In the material below, find the line that contains "Abbreviation run ready" and the line that contains "(** The operation on the pod, in a state *)", then write out exactly those two lines and everything between them.

>>>>

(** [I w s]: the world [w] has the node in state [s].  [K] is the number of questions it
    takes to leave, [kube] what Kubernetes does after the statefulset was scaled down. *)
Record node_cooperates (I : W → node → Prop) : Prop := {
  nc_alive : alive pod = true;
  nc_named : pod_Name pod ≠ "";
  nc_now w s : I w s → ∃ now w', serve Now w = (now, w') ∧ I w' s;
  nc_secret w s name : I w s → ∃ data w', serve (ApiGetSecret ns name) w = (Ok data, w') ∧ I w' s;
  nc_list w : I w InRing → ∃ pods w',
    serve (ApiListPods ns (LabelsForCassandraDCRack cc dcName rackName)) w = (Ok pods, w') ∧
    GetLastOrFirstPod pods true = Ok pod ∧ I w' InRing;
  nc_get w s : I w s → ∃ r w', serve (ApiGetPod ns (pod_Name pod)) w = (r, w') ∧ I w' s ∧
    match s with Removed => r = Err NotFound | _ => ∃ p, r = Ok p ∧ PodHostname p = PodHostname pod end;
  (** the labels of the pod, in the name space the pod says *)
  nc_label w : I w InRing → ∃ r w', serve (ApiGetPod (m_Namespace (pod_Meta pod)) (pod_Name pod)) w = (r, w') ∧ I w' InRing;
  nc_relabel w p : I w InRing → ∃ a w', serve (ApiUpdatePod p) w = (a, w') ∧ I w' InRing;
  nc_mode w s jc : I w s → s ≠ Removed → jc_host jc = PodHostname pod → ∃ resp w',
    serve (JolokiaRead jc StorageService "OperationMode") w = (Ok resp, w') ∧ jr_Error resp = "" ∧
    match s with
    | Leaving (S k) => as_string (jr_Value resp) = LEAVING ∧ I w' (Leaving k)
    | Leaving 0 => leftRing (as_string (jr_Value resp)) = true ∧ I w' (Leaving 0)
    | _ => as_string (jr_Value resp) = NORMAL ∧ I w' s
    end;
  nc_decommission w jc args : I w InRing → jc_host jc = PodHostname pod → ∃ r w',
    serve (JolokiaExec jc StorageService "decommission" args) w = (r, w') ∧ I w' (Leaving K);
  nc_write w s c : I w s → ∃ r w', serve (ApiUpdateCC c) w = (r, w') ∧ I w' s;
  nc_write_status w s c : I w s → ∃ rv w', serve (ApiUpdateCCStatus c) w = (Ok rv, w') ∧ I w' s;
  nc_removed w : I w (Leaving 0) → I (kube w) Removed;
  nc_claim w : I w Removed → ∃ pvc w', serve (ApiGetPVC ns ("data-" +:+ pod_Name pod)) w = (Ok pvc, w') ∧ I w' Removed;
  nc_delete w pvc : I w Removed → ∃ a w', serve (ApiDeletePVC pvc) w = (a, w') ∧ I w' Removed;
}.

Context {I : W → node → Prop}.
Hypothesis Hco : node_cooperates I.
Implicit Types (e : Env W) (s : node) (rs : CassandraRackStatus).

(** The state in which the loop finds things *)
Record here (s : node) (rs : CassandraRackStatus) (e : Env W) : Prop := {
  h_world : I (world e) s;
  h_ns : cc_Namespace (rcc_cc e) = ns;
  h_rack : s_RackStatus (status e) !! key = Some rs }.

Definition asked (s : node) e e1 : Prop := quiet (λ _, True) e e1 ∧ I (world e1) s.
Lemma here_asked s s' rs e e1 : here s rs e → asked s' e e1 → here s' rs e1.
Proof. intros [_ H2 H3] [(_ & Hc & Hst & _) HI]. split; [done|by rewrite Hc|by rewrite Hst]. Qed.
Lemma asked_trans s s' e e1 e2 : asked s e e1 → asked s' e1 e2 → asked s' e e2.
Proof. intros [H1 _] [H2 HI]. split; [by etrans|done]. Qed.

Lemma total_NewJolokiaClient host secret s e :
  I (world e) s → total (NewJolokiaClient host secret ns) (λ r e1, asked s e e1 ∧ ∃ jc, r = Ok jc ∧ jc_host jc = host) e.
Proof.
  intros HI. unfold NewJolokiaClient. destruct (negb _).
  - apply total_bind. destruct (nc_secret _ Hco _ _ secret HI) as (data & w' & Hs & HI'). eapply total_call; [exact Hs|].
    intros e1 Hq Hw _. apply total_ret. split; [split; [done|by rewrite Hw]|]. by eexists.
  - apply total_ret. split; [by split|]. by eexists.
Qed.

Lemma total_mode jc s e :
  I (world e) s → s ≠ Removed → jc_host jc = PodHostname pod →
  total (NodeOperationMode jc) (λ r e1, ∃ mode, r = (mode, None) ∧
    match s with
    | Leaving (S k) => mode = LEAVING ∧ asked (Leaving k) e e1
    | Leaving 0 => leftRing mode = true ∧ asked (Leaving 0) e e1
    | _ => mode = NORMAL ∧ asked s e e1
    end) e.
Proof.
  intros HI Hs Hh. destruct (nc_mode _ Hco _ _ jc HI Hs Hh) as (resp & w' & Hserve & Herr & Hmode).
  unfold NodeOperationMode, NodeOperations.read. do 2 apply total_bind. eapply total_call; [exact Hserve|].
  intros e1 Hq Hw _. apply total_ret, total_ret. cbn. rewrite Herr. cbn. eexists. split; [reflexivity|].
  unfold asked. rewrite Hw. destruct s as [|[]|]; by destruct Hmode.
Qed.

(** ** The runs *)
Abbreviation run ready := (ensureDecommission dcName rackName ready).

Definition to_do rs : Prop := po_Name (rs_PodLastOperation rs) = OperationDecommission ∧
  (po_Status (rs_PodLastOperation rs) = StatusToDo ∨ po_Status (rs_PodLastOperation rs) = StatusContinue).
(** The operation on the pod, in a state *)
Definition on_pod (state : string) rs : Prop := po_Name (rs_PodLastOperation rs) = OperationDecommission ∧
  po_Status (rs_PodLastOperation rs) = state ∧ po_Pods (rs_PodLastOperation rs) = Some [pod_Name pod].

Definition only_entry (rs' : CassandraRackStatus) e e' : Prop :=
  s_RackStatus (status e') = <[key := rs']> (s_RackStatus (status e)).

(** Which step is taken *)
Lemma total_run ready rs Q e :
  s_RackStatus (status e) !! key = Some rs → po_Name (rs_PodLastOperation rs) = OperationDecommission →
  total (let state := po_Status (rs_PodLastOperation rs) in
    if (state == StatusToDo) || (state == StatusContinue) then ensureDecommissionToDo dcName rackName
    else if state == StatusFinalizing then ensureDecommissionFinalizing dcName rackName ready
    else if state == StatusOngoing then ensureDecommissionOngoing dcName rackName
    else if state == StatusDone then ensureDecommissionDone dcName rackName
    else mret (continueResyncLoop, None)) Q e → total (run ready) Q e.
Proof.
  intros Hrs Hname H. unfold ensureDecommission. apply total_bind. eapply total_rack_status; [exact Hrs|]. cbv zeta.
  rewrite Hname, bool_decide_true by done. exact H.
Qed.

<<<<
>>>>

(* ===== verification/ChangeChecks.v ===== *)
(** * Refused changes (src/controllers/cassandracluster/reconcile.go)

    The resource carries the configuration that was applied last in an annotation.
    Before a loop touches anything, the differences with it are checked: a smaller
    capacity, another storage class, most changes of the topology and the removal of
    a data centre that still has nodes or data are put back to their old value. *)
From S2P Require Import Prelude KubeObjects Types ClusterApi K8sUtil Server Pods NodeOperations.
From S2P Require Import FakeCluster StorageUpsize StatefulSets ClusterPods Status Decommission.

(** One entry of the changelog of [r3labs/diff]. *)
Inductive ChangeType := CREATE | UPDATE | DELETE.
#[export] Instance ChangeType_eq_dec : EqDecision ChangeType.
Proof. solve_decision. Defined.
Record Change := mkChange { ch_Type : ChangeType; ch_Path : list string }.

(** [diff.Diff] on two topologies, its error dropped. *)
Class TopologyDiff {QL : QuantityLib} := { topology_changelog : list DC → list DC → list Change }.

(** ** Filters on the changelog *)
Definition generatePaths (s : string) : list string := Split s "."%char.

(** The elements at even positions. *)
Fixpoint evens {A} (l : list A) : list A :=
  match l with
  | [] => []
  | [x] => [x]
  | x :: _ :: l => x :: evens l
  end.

<<<<

- _Problem solution_
Abbreviation run ready := (ensureDecommission dcName rackName ready).

Definition to_do rs : Prop := po_Name (rs_PodLastOperation rs) = OperationDecommission ∧
  (po_Status (rs_PodLastOperation rs) = StatusToDo ∨ po_Status (rs_PodLastOperation rs) = StatusContinue).
(** The operation on the pod, in a state *)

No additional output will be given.